> [Assignment]:
Repeat the entries word for word. Leave nothing out.

(Saved data entries)
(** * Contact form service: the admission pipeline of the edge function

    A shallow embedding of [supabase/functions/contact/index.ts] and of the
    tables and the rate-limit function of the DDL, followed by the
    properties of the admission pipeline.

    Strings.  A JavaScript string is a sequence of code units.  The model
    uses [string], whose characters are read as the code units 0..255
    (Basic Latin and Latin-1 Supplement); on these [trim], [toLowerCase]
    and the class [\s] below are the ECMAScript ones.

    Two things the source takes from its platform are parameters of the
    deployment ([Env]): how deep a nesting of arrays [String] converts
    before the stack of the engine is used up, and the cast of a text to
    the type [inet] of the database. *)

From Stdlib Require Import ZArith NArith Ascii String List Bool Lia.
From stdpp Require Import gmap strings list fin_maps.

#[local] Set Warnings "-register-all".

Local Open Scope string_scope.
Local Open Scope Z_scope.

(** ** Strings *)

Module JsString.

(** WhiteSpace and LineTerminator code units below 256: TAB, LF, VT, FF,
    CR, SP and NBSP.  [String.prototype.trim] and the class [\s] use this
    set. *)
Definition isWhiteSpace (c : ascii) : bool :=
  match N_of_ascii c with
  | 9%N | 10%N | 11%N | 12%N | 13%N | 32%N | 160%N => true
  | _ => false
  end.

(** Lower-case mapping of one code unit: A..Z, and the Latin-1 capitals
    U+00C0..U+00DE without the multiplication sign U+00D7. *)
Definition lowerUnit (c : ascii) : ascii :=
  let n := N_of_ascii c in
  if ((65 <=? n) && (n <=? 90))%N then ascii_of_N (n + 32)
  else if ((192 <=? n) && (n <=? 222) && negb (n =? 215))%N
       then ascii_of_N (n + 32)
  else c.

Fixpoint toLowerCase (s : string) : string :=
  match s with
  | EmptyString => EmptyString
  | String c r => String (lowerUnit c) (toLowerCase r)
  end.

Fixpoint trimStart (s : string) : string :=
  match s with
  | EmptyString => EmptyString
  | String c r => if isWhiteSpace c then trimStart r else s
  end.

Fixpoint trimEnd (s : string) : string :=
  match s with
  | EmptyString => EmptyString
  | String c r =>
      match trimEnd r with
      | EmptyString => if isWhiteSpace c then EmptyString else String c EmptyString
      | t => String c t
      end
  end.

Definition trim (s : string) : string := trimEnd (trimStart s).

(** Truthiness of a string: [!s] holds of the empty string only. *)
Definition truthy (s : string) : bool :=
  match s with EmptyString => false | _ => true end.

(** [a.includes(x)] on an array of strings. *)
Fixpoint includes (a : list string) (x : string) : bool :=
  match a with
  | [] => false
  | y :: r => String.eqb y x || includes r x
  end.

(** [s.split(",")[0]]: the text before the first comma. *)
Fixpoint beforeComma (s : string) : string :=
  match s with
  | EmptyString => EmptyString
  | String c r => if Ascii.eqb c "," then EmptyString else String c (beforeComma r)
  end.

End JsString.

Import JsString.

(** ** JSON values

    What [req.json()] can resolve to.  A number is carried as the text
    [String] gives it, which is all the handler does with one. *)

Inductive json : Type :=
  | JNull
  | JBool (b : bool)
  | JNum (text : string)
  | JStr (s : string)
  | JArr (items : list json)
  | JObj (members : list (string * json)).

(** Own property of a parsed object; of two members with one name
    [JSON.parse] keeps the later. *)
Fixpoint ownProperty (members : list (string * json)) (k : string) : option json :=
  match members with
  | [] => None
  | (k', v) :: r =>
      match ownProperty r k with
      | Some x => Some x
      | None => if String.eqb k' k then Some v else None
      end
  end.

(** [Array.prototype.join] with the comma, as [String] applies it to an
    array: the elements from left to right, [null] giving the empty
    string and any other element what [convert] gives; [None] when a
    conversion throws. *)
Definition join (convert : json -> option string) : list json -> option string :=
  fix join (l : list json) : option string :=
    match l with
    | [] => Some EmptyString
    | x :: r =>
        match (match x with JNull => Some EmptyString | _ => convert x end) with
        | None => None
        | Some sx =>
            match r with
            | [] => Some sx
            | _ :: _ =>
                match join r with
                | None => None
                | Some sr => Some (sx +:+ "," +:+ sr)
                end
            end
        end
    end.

> [Response to the task]:
(** * Contact form service: the admission pipeline of the edge function

    A shallow embedding of [supabase/functions/contact/index.ts] and of the
    tables and the rate-limit function of the DDL, followed by the
    properties of the admission pipeline.

    Strings.  A JavaScript string is a sequence of code units.  The model
    uses [string], whose characters are read as the code units 0..255
    (Basic Latin and Latin-1 Supplement); on these [trim], [toLowerCase]
    and the class [\s] below are the ECMAScript ones.

    Two things the source takes from its platform are parameters of the
    deployment ([Env]): how deep a nesting of arrays [String] converts
    before the stack of the engine is used up, and the cast of a text to
    the type [inet] of the database. *)

From Stdlib Require Import ZArith NArith Ascii String List Bool Lia.
From stdpp Require Import gmap strings list fin_maps.

#[local] Set Warnings "-register-all".

Local Open Scope string_scope.
Local Open Scope Z_scope.

(** ** Strings *)

Module JsString.

(** WhiteSpace and LineTerminator code units below 256: TAB, LF, VT, FF,
    CR, SP and NBSP.  [String.prototype.trim] and the class [\s] use this
    set. *)
Definition isWhiteSpace (c : ascii) : bool :=
  match N_of_ascii c with
  | 9%N | 10%N | 11%N | 12%N | 13%N | 32%N | 160%N => true
  | _ => false
  end.

(** Lower-case mapping of one code unit: A..Z, and the Latin-1 capitals
    U+00C0..U+00DE without the multiplication sign U+00D7. *)
Definition lowerUnit (c : ascii) : ascii :=
  let n := N_of_ascii c in
  if ((65 <=? n) && (n <=? 90))%N then ascii_of_N (n + 32)
  else if ((192 <=? n) && (n <=? 222) && negb (n =? 215))%N
       then ascii_of_N (n + 32)
  else c.

Fixpoint toLowerCase (s : string) : string :=
  match s with
  | EmptyString => EmptyString
  | String c r => String (lowerUnit c) (toLowerCase r)
  end.

Fixpoint trimStart (s : string) : string :=
  match s with
  | EmptyString => EmptyString
  | String c r => if isWhiteSpace c then trimStart r else s
  end.

Fixpoint trimEnd (s : string) : string :=
  match s with
  | EmptyString => EmptyString
  | String c r =>
      match trimEnd r with
      | EmptyString => if isWhiteSpace c then EmptyString else String c EmptyString
      | t => String c t
      end
  end.

Definition trim (s : string) : string := trimEnd (trimStart s).

(** Truthiness of a string: [!s] holds of the empty string only. *)
Definition truthy (s : string) : bool :=
  match s with EmptyString => false | _ => true end.

(** [a.includes(x)] on an array of strings. *)
Fixpoint includes (a : list string) (x : string) : bool :=
  match a with
  | [] => false
  | y :: r => String.eqb y x || includes r x
  end.

(** [s.split(",")[0]]: the text before the first comma. *)
Fixpoint beforeComma (s : string) : string :=
  match s with
  | EmptyString => EmptyString
  | String c r => if Ascii.eqb c "," then EmptyString else String c (beforeComma r)
  end.

End JsString.

Import JsString.

(** ** JSON values

    What [req.json()] can resolve to.  A number is carried as the text
    [String] gives it, which is all the handler does with one. *)

Inductive json : Type :=
  | JNull
  | JBool (b : bool)
  | JNum (text : string)
  | JStr (s : string)
  | JArr (items : list json)
  | JObj (members : list (string * json)).

(** Own property of a parsed object; of two members with one name
    [JSON.parse] keeps the later. *)
Fixpoint ownProperty (members : list (string * json)) (k : string) : option json :=
  match members with
  | [] => None
  | (k', v) :: r =>
      match ownProperty r k with
      | Some x => Some x
      | None => if String.eqb k' k then Some v else None
      end
  end.

(** [Array.prototype.join] with the comma, as [String] applies it to an
    array: the elements from left to right, [null] giving the empty
    string and any other element what [convert] gives; [None] when a
    conversion throws. *)
Definition join (convert : json -> option string) : list json -> option string :=
  fix join (l : list json) : option string :=
    match l with
    | [] => Some EmptyString
    | x :: r =>
        match (match x with JNull => Some EmptyString | _ => convert x end) with
        | None => None
        | Some sx =>
            match r with
            | [] => Some sx
            | _ :: _ =>
                match join r with
                | None => None
                | Some sr => Some (sx +:+ "," +:+ sr)
                end
            end
        end
    end.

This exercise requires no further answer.